You may also be interested in the {solr-javadocs}/solr-core/org/apache/solr/handler/component/TermsComponent.html[TermsComponent javadoc].
== Terms Component Examples
All of the following sample queries work with Solr's "`bin/solr -e techproducts`" example.
=== Get Top 10 Terms
This query requests the first ten terms in the name field:
[source,text]
http://localhost:8983/solr/techproducts/terms?terms.fl=name&wt=xml
Results:
[source,xml]
----
<response>
<lst name="responseHeader">
<int name="status">0</int>
<int name="QTime">2</int>
</lst>
<lst name="terms">
<lst name="name">
<int name="one">5</int>
<int name="184">3</int>
<int name="1gb">3</int>
<int name="3200">3</int>
<int name="400">3</int>
<int name="ddr">3</int>
<int name="gb">3</int>
<int name="ipod">3</int>
<int name="memory">3</int>
<int name="pc">3</int>
</lst>
</lst>
</response>
----
=== Get First 10 Terms Starting with Letter 'a'
This query requests the first ten terms in the name field, in index order (instead of the top 10 results by document count):
[source,text]
http://localhost:8983/solr/techproducts/terms?terms.fl=name&terms.lower=a&terms.sort=index&wt=xml
Results:
[source,xml]
----
<response>
<lst name="responseHeader">
<int name="status">0</int>
<int name="QTime">0</int>
</lst>
<lst name="terms">
<lst name="name">
<int name="a">1</int>
<int name="all">1</int>
<int name="apple">1</int>
<int name="asus">1</int>
<int name="ata">1</int>
<int name="ati">1</int>
<int name="belkin">1</int>
<int name="black">1</int>
<int name="british">1</int>
<int name="cable">1</int>
</lst>
</lst>
</response>
----
=== SolrJ Invocation
[source,java]
----
SolrQuery query = new SolrQuery();
query.setRequestHandler("/terms");
query.setTerms(true);
query.setTermsLimit(5);
query.setTermsLower("s");
query.setTermsPrefix("s");
query.addTermsField("terms_s");
query.setTermsMinCount(1);
QueryRequest request = new QueryRequest(query);
List<Term> terms = request.process(getSolrClient()).getTermsResponse().getTerms("terms_s");
----
== Using the Terms Component for an Auto-Suggest Feature
If the <<suggester.adoc#,Suggester>> doesn't suit your needs, you can use the Terms component in Solr to build a similar feature for your own search application.
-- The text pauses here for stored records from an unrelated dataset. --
Lemma iget_tree lk s n :
  tree L lk s bs -> L n -> 1 <= nfree_entries s ->
  exists ip y y', iget 1 n s = Ret ip (seti ip y' s) /\ tree L lk (seti ip y' s) bs /\ f_inodes s !! ip = Some y /\ i_inum y' = n /\ i_ref y' = i_ref y + 1 /\ (0 < i_ref y -> i_inum y = n).
Proof.
  intros T HL Hf. unfold iget. rewrite bind_gets. destruct (find_first _ (f_inodes s)) as [ip|] eqn:E1.
  - apply find_first_Some in E1 as [(y & Hy & Hp) _]. apply andb_true_iff in Hp as [Hp Hn]. apply andb_true_iff in Hp as [Hr Hd]. apply Z.ltb_lt in Hr. apply Z.eqb_eq in Hd, Hn.
    set (y' := set_i_ref (i_ref y + 1) y). mstep (updi_run s ip y (fun x => set_i_ref (i_ref x + 1) x) Hy). exists ip, y, y'. split; [done|]. split; [|done].
    pose proof (tr_tab _ _ _ _ T ip y Hy) as [A1 A2 A3]. apply (tree_seti L lk lk s bs ip y y' T Hy); [|done|by apply (uniq_same lk s ip y)]. split; [simpl; lia|done|].
    intros _. destruct (A3 Hr) as (B1 & B2 & B3). split; [done|]. split; [done|]. destruct B3 as [?|B3]; [by left|right].
    unfold synced, iblock in *. transitivity (set_i_ref (i_ref y + 1) (get_dinode (dip_at (i_inum y)) (view s (IBLOCK (i_inum y) (f_sb s))) y)); [done|by rewrite B3].
  - apply find_first_None in E1. destruct (free_find (f_inodes s) Hf) as [ip E2]. rewrite E2. apply find_first_Some in E2 as [(y & Hy & Hr) _]. apply Z.eqb_eq in Hr.
    set (f := fun x : inode => _). set (y' := f y). mstep (updi_run s ip y f Hy). fold y'. exists ip, y, y'. split; [done|]. split; [|split; [done|]; split; [done|]; split; [unfold y', f; simpl; lia|lia]].
    pose proof (tr_tab _ _ _ _ T ip y Hy) as [A1 A2 A3]. apply (tree_seti L lk lk s bs ip y y' T Hy); [|done|].
    + split; [done|done|]. intros _. split; [done|]. split; [done|by left].
    + intros _ j z Hj Hz Hrz. rewrite Forall_lookup in E1. specialize (E1 j z Hz). simpl in E1. change (i_inum y') with n. pose proof (tr_tab _ _ _ _ T j z Hz) as [_ _ C3]. destruct (C3 Hrz) as (Hd & _).
      rewrite Hd in E1. destruct (Z.ltb_spec 0 (i_ref z)); [|lia]. simpl in E1. by apply Z.eqb_neq in E1.
Qed.

(** Unlocking and dropping the reference; the inode has links, so nothing is
    truncated. *)
Lemma iunlock_tree s ip y :
  tree L (Some ip) s bs -> f_inodes s !! ip = Some y -> 0 < i_ref y ->
  let y' := set_i_lock (mksleep 0 0) y in iunlock ip s = Ret tt (seti ip y' s) /\ tree L None (seti ip y' s) bs.
Proof.
  intros T Hy Hr y'. pose proof (tr_tab _ _ _ _ T ip y Hy) as [A1 A2 A3]. rewrite bool_decide_eq_true_2 in A2 by done. split; [apply iunlock_run; [done|lia|by rewrite A2]|].
  apply (tree_seti L (Some ip) None s bs ip y y' T Hy); [|intros j Hj; split; congruence|by apply (uniq_same (Some ip) s ip y)]. split; [done|done|]. intros _. destruct (A3 Hr) as (B1 & B2 & B3). split; [done|]. split; [done|].
  destruct B3 as [?|B3]; [by left|right]. unfold synced, iblock in *. transitivity (set_i_lock (mksleep 0 0) (get_dinode (dip_at (i_inum y)) (view s (IBLOCK (i_inum y) (f_sb s))) y)); [done|by rewrite B3].
Qed.

Lemma iput_tree s ip y :
  tree L None s bs -> f_inodes s !! ip = Some y -> 0 < i_ref y ->
  exists y', iput ip s = Ret tt (seti ip y' s) /\ tree L None (seti ip y' s) bs /\ i_inum y' = i_inum y /\ i_ref y' = i_ref y - 1.
Proof.
  intros T Hy Hr. pose proof (tr_tab _ _ _ _ T ip y Hy) as [A1 A2 A3]. rewrite bool_decide_eq_false_2 in A2 by done. destruct (A3 Hr) as (B1 & B2 & B3). unfold iput.
  set (y1 := set_i_lock (mksleep 1 (f_pid s)) y). assert (R : acquiresleep (LInode ip) s = Ret tt (seti ip y1 s)).
  { unfold acquiresleep, getlk. rewrite bind_assoc_run. mstep (geti_run _ _ _ Hy). rewrite bind_mret, A2. cbn [Z.eqb negb]. rewrite bind_gets. by apply updi_run. }
  mstep R. mstep (geti_run _ _ _ (seti_lookup s ip y y1 Hy)). change (i_valid y1) with (i_valid y). change (i_nlink y1) with (i_nlink y).
  assert (Hn : negb (i_valid y =? 0) && (i_nlink y =? 0) = false).
  { destruct B3 as [->|B3]; [done|]. rewrite (synced_recore s y B1 B3). cbn [recore i_nlink]. destruct (Z.eqb_spec (i_nlink (dinode s (i_inum y))) 0) as [E|]; [|by rewrite andb_false_r]. by destruct (li_nlink _ _ _ (tr_live _ _ _ _ T (i_inum y) B2)). }
  rewrite Hn. cbn [andb]. rewrite bind_mret. set (y2 := set_i_lock (mksleep 0 0) y1). assert (R2 : releasesleep (LInode ip) (seti ip y1 s) = Ret tt (seti ip y2 s)).
  { unfold releasesleep, setlk. rewrite (updi_run _ ip y1) by by apply (seti_lookup s ip y). by rewrite seti_seti. }
  mstep R2. rewrite (updi_run _ ip y2) by by apply (seti_lookup s ip y). rewrite seti_seti. eexists. split; [done|]. split; [|done].
  set (y3 := set_i_ref (i_ref y2 - 1) y2). apply (tree_seti L None None s bs ip y y3 T Hy); [|done|by apply (uniq_same None s ip y)]. split; [simpl; lia|done|]. intros _. split; [done|]. split; [done|].
  destruct B3 as [?|B3]; [by left|right]. unfold synced, iblock in *. transitivity (set_i_ref (i_ref y - 1) (set_i_lock (mksleep 0 0) (get_dinode (dip_at (i_inum y)) (view s (IBLOCK (i_inum y) (f_sb s))) y))); [done|by rewrite B3].
Qed.

Definition delta (n m : Z) : Z := if n =? m then 1 else 0.

Lemma iunlockput_tree s ip y :
  tree L (Some ip) s bs -> f_inodes s !! ip = Some y -> 0 < i_ref y ->
  exists s' y', iunlockput ip s = Ret tt s' /\ tree L None s' bs /\ samev s s' /\ f_inodes s' = <[ip := y']> (f_inodes s) /\ i_inum y' = i_inum y /\ i_ref y' = i_ref y - 1 /\
    forall m, refs s' m = refs s m - delta (i_inum y) m.
Proof.
  intros T Hy Hr. destruct (iunlock_tree s ip y T Hy Hr) as [R1 T1]. set (y1 := set_i_lock (mksleep 0 0) y) in *. pose proof (seti_lookup s ip y y1 Hy) as Hy1.
  destruct (iput_tree _ ip y1 T1 Hy1 Hr) as (y2 & R2 & T2 & E1 & E2). rewrite seti_seti in *. exists (seti ip y2 s), y2. unfold iunlockput. mstep R1. rewrite R2.
  split; [done|]. split; [done|]. split; [apply samev_seti|]. split; [done|]. split; [done|]. split; [done|]. intros m. rewrite (refs_seti s ip y y2 m Hy), E1, E2. change (i_inum y1) with (i_inum y). change (i_ref y1) with (i_ref y).
  unfold delta. destruct (i_inum y =? m); lia.
Qed.

(** Room in the cache for one more inode, when the reference to entry [ip] is
    going to be dropped. *)
Definition spare (s : fstate) (y : inode) : Prop := 2 <= nfree_entries s + if i_ref y =? 1 then 1 else 0.

Section walk.
Context `{DW : Devsw}.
Simply submit a query specifying whatever characters the user has typed so far as a prefix. For example, if the user has typed "at", the search engine's interface would submit the following query:
[source,text]
http://localhost:8983/solr/techproducts/terms?terms.fl=name&terms.prefix=at&wt=xml
Result:
[source,xml]
----
<response>
<lst name="responseHeader">
<int name="status">0</int>
<int name="QTime">1</int>
</lst>
<lst name="terms">
<lst name="name">
<int name="ata">1</int>
<int name="ati">1</int>
</lst>
</lst>
</response>
----
You can use the parameter `omitHeader=true` to omit the response header from the query response, like in this example, which also returns the response in JSON format:
[source,text]
http://localhost:8983/solr/techproducts/terms?terms.fl=name&terms.prefix=at&omitHeader=true
Result:
[source,json]
----
{
"terms": {
"name": [
"ata",
1,
"ati",
1
]
}
}
----
== Distributed Search Support
The TermsComponent also supports distributed indexes. For the `/terms` request handler, you must provide the following two parameters:
`shards`::
Specifies the shards in your distributed indexing configuration. For more information about distributed indexing, see <<distributed-search-with-index-sharding.adoc#,Distributed Search with Index Sharding>>.
+
The `shards` parameter is subject to a host whitelist that has to be configured in the component's parameters using the configuration key `shardsWhitelist` and the list of hosts as values.
+
By default the whitelist will be populated with all live nodes when running in SolrCloud mode. If you need to disable this feature for backwards compatibility, you can set the system property `solr.disable.shardsWhitelist=true`.
+
See the section <<distributed-requests.adoc#configuring-the-shardhandlerfactory,Configuring the ShardHandlerFactory>> for more information about how the whitelist works.
`shards.qt`::
Specifies the request handler Solr uses for requests to shards.